BEGIN Source data

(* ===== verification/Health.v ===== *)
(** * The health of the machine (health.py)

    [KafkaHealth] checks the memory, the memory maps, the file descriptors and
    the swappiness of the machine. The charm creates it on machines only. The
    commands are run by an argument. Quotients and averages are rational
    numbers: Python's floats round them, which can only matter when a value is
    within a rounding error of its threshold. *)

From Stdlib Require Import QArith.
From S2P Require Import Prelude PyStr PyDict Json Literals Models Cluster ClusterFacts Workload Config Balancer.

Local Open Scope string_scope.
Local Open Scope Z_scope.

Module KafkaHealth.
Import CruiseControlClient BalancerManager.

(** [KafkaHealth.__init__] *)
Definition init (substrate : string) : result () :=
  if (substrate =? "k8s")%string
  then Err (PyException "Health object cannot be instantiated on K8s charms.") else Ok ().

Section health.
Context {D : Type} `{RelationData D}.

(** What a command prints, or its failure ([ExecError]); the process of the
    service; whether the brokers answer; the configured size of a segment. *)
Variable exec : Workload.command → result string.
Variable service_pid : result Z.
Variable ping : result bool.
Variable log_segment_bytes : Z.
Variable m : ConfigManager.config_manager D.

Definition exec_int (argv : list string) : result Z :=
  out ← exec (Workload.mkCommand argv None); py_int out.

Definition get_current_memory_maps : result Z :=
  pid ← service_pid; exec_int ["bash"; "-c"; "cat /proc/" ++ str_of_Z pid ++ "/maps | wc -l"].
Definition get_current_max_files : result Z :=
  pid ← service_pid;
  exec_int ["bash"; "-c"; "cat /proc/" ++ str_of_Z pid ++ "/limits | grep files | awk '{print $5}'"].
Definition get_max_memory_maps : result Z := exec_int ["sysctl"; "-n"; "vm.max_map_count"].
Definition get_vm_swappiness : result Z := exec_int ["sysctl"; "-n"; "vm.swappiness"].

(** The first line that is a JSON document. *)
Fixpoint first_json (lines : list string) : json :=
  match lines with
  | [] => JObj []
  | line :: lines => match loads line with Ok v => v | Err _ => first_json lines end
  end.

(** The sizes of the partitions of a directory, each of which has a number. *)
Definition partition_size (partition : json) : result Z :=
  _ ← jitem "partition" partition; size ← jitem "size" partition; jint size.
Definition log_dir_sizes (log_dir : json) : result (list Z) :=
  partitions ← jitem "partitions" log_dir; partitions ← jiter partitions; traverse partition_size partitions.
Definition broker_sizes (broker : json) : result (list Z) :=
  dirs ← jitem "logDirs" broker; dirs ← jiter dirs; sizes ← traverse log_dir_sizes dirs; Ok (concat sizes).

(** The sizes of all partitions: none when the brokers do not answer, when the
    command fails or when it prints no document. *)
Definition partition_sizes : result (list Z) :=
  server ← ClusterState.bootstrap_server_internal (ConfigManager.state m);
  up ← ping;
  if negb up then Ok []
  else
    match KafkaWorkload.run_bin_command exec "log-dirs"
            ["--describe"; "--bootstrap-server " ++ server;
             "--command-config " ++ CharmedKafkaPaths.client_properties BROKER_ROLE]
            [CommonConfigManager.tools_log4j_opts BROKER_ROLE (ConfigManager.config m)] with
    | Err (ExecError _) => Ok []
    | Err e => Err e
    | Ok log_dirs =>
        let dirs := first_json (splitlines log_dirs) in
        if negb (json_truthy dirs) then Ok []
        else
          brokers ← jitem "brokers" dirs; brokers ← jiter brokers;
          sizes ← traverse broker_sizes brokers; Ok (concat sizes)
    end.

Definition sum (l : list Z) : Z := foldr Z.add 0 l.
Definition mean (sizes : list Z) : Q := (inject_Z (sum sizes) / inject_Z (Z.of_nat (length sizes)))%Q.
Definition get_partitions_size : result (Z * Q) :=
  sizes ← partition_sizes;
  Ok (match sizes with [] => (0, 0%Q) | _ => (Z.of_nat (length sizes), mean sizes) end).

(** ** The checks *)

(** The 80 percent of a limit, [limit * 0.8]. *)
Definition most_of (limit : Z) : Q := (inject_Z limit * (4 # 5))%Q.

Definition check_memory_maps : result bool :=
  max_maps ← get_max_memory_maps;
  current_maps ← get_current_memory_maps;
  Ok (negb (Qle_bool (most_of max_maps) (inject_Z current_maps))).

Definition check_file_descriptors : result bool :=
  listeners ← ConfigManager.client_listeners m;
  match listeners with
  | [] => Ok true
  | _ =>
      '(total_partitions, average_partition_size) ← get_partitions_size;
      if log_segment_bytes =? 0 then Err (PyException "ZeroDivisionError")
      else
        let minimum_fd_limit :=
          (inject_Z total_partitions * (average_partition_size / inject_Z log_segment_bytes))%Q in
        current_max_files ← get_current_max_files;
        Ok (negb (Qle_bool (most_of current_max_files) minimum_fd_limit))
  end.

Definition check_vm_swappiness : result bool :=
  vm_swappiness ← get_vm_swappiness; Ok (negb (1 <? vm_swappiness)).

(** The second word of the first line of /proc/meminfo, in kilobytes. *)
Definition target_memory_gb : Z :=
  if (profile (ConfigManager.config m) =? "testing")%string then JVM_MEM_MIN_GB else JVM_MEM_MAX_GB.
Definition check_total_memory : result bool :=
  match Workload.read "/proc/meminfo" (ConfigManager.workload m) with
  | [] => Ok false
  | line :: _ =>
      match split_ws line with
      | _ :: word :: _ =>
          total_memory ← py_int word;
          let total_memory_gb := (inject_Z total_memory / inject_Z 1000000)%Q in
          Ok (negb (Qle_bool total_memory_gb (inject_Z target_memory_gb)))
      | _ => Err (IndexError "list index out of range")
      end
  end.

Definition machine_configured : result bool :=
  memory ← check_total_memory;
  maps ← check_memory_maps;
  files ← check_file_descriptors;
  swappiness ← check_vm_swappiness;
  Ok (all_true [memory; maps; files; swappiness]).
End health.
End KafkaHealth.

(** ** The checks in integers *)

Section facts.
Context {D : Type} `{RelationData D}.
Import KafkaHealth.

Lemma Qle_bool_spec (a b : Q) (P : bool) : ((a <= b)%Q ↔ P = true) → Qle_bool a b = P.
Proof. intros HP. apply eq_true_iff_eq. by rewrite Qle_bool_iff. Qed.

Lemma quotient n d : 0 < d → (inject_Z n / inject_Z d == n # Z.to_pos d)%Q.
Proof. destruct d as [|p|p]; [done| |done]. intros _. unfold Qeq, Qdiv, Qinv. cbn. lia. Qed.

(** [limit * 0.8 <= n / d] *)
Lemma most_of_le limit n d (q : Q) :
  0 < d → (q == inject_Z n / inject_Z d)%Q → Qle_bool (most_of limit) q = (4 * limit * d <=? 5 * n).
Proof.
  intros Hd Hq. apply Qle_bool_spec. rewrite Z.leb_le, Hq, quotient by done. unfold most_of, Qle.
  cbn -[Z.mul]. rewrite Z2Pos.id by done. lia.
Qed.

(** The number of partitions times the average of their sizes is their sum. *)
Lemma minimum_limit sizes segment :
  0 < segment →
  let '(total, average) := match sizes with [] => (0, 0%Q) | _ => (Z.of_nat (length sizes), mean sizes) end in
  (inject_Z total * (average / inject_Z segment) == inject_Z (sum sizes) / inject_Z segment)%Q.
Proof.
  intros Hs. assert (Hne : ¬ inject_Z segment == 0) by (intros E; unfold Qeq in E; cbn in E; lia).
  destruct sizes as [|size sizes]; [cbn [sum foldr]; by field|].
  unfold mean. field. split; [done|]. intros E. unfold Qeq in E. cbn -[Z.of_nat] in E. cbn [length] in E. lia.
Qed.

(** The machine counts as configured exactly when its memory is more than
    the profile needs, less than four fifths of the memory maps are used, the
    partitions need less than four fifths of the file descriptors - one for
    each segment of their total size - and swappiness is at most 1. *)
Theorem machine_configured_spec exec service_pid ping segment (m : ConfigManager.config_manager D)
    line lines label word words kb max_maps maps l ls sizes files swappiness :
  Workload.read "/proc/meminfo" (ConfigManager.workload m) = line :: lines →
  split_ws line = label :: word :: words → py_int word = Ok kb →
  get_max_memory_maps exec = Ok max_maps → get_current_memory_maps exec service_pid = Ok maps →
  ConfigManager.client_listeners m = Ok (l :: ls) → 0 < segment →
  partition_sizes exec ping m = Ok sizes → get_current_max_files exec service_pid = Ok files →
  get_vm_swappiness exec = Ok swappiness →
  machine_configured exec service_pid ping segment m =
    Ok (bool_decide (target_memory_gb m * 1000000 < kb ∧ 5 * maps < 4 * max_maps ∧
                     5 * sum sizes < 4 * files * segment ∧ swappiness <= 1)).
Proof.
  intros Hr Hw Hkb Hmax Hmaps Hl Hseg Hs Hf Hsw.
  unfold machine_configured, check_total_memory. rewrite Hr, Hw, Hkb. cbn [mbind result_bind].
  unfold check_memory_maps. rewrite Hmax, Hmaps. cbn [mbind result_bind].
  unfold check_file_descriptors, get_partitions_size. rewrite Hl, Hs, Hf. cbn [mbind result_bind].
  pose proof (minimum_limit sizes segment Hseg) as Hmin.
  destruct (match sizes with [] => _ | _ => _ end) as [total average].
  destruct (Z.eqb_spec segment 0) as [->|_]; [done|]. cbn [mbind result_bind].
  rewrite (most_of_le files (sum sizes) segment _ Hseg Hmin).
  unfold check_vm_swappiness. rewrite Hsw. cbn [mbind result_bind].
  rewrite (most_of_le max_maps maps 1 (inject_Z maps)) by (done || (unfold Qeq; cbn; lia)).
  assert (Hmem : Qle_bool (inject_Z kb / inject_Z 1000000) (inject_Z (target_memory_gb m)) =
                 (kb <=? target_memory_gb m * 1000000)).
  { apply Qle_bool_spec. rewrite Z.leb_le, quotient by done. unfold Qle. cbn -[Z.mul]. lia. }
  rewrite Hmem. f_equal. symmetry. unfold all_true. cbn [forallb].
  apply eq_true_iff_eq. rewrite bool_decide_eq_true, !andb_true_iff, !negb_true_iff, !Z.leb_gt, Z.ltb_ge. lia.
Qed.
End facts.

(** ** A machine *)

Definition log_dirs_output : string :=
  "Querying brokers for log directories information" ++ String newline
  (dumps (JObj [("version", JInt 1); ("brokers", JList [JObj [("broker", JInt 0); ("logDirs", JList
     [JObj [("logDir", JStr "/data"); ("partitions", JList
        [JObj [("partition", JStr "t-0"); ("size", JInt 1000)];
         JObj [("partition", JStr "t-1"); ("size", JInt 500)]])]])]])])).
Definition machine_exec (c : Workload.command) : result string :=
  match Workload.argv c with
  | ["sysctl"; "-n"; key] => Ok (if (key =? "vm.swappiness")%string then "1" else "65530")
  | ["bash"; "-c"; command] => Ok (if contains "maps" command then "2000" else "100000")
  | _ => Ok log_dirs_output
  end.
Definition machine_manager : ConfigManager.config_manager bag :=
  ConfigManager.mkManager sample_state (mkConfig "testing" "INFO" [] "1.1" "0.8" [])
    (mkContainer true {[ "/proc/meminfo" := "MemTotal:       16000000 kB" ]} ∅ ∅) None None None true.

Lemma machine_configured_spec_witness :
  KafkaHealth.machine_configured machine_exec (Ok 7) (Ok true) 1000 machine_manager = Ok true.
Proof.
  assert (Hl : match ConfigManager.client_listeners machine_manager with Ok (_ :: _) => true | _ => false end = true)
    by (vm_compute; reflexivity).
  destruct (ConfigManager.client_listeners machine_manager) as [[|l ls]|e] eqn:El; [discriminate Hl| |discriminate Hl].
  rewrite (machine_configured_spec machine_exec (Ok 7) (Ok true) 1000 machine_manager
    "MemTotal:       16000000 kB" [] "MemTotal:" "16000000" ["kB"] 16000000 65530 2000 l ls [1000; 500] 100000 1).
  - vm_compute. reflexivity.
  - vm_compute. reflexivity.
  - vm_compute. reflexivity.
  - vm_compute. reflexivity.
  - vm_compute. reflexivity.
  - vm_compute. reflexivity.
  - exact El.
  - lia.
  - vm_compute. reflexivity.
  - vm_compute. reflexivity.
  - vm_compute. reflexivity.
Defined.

END Source data

# What is being asked
From the records above, copy out the line with "let dirs := first_json", the line with "(** The 80 percent", and every line between them, word for word.

# Written reply
        let dirs := first_json (splitlines log_dirs) in
        if negb (json_truthy dirs) then Ok []
        else
          brokers ← jitem "brokers" dirs; brokers ← jiter brokers;
          sizes ← traverse broker_sizes brokers; Ok (concat sizes)
    end.

Definition sum (l : list Z) : Z := foldr Z.add 0 l.
Definition mean (sizes : list Z) : Q := (inject_Z (sum sizes) / inject_Z (Z.of_nat (length sizes)))%Q.
Definition get_partitions_size : result (Z * Q) :=
  sizes ← partition_sizes;
  Ok (match sizes with [] => (0, 0%Q) | _ => (Z.of_nat (length sizes), mean sizes) end).

(** ** The checks *)

(** The 80 percent of a limit, [limit * 0.8]. *)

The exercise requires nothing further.